Leechdoms, Wortcunning, and Starcraft of Early England
Volume 1
Description:... This three-volume work is a must for the bookshelf of anyone interested in Old English magic, medicine, folklore, and heathen practice. Published in 1864-6, it was put together and edited by Thomas Oswald Cockayne (1807-73), a Cambridge graduate, much-published early member of the London Philological Society, and teacher of the philologists Walter Skeat and Henry Sweet. It is a collection of writings and lore from Anglo-Saxon England on plants, medicine and the heavens, mostly in Old English with accompanying modern English translations. Volume 1 begins with a substantial preface outlining the Anglo-Saxon reception of Greek and Latin medical texts.
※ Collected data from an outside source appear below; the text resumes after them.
(* ===== verification/KVSizingSpec.v ===== *)
(** * The longest length that fits

    The binary search finds the greatest length that fits, because the need of a
    request grows with its length; auto-fitting takes the greatest length that
    fits on every worker. *)

From S2P Require Import Prelude KVSpec KVLayout KVLayoutSpec KVGroups KVSizing.
Local Open Scope Z_scope.

(** ** Binary search *)

Section Search.
Context (fits : Z → result bool) (max : Z).
Context (Htotal : ∀ len, 1 ≤ len ≤ max → ∃ b, fits len = Ok b).
Context (Hmono : ∀ len len', 1 ≤ len ≤ len' → len' ≤ max → fits len' = Ok true → fits len = Ok true).

(** [r] is the greatest length up to [max] that fits. *)
Definition greatest_fit (r : Z) : Prop := 1 ≤ r ≤ max ∧ fits r = Ok true ∧ ∀ len, r < len ≤ max → fits len = Ok false.

Lemma not_fit_above mid : 1 ≤ mid ≤ max → fits mid = Ok false → ∀ len, mid ≤ len ≤ max → fits len = Ok false.
Proof.
  intros Hm Hf len Hlen. destruct (Htotal len ltac:(lia)) as [[] Hb]; [|done]. rewrite (Hmono mid len) in Hf; [done|lia|lia|done].
Qed.

(** The loop: [best] fits, nothing above [right] does, and between them only
    what is left to search is unknown. *)
Lemma search_loop_spec fuel : ∀ left right best, (Z.to_nat (right + 1 - left) ≤ fuel)%nat → 1 ≤ left ≤ right + 1 → right ≤ max → 1 ≤ max →
  1 ≤ best → best = left - 1 ∨ left = 1 ∧ best = 1 → fits best = Ok true → (∀ len, right < len ≤ max → fits len = Ok false) →
  ∃ r, search_loop fuel fits left right best = Ok r ∧ greatest_fit r.
Proof.
  assert (Hend : ∀ left right best, left = right + 1 → 1 ≤ max → right ≤ max → 1 ≤ best → best = left - 1 ∨ left = 1 ∧ best = 1 → fits best = Ok true →
    (∀ len, right < len ≤ max → fits len = Ok false) → greatest_fit best).
  { intros left right best -> Hmax Hr Hb1 Hb Hfit Hout. assert (best = right) as ->; [|by split].
    destruct Hb as [?|[? ->]]; [lia|]. rewrite (Hout 1) in Hfit by lia. done. }
  induction fuel as [|fuel IH]; intros left right best Hfuel Hl Hr Hmax Hb1 Hb Hfit Hout; cbn [search_loop];
    (destruct (left <=? right) eqn:E; [apply Z.leb_le in E|apply Z.leb_gt in E; exists best; split; [done|by apply (Hend left right); [lia|..]]]); [lia|].
  set (mid := (left + right) / 2). assert (Hmid : left ≤ mid ≤ right).
  { subst mid. split; [apply Z.div_le_lower_bound; lia|]. apply Z.div_le_upper_bound; lia. }
  clearbody mid. destruct (Htotal mid ltac:(lia)) as [ok Hok]. rewrite Hok. cbn [mbind result_bind]. destruct ok.
  - apply IH; [lia|lia|lia|lia|lia|left; lia|done|done].
  - apply IH; [lia|lia|lia|lia|lia|done|done|]. intros len Hlen. apply (not_fit_above mid); [lia|done|lia].
Qed.

(** The search is exact: it always answers, 0 exactly when not even one token
    fits. *)
Lemma longest_fitting_spec : 1 ≤ max → ∃ r, longest_fitting fits max = Ok r ∧
  (r = 0 ∧ (∀ len, 1 ≤ len ≤ max → fits len = Ok false) ∨ greatest_fit r).
Proof.
  intros Hmax. unfold longest_fitting. destruct (Htotal 1 ltac:(lia)) as [ok Hok]. rewrite Hok. cbn [mbind result_bind]. destruct ok.
  - destruct (search_loop_spec (Z.to_nat max) 1 max 1) as (r & Hr & Hg); try lia; try done. exists r. split; [done|by right].
  - exists 0. split; [done|]. left. split; [done|]. intros len Hlen. by apply (not_fit_above 1); [lia|..].
Qed.
End Search.

(** ** What a request needs, in closed form *)

(** The pages of a request of the longest length. *)
Definition request_pages (cfg : VllmConfig) (s : LayerSpec) : Z :=
  let len := max_model_len cfg in
  match s with
  | FullAttentionSpec _ _ | MLAAttentionSpec _ _ _ _ | HiddenStateCacheSpec _ _ _ _ | RSWASpec _ _ _ | SinkFullAttentionSpec _ _ _ =>
      cdiv (if 1 <? decode_context_parallel_size cfg then cdiv len (decode_context_parallel_size cfg) else len) (block_size s)
  | ChunkedLocalAttentionSpec _ chunk => cdiv (Z.min (chunk + max_in_flight_tokens cfg) len) (block_size s)
  | SlidingWindowSpec _ w | SlidingWindowMLASpec _ w _ => cdiv (Z.min (sliding_window w - 1 + extra_retained_tokens w + max_in_flight_tokens cfg) len) (block_size s) + 1
  | CircularBufferSpec _ => 1
  | MambaSpec m =>
      if decide (mamba_cache_mode cfg = "all"%string) then cdiv len (ma_block_size m) + num_speculative_blocks m
      else if decide (mamba_cache_mode cfg = "align"%string) then 2 + num_speculative_blocks m + num_prefill_checkpoint_blocks m
      else 1 + num_speculative_blocks m
  | EncoderOnlyAttentionSpec _ => 0
  | CrossAttentionSpec _ => cdiv (max_num_encoder_input_tokens cfg) (block_size s)
  end.

(** Sliding windows are not sharded over contexts. *)
Definition shardable (cfg : VllmConfig) (s : LayerSpec) : Prop := is_window_spec s = true → decode_context_parallel_size cfg = 1.

(** A page of positive size and a positive number of tokens per block. *)
Definition paged (s : LayerSpec) : Prop := 0 < block_size s ∧ ∃ p, 0 < p ∧ page_size_bytes s = Ok p.

Lemma py_cdiv_pos a b : 0 < b → py_cdiv a b = Ok (cdiv a b).
Proof. intros Hb. unfold py_cdiv. by rewrite (proj2 (Z.eqb_neq b 0)) by lia. Qed.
The main work in this volume is an Old English version of the late Latin Herbarium formerly attributed to Apuleius, augmented by material deriving from Dioscorides' De Materia Medica. The volume concludes with an Old English translation of the fourth-century Roman physician Sextus Placitus' writings on animal-derived medicines, and some short medicinal recipes in Old English and Latin taken from the fly leaves of manuscripts. In this new reproduction of the original work, the announcements and advertisements of the original publisher, having nothing essential to do with the work, have been removed. This does not affect the original page-numbering.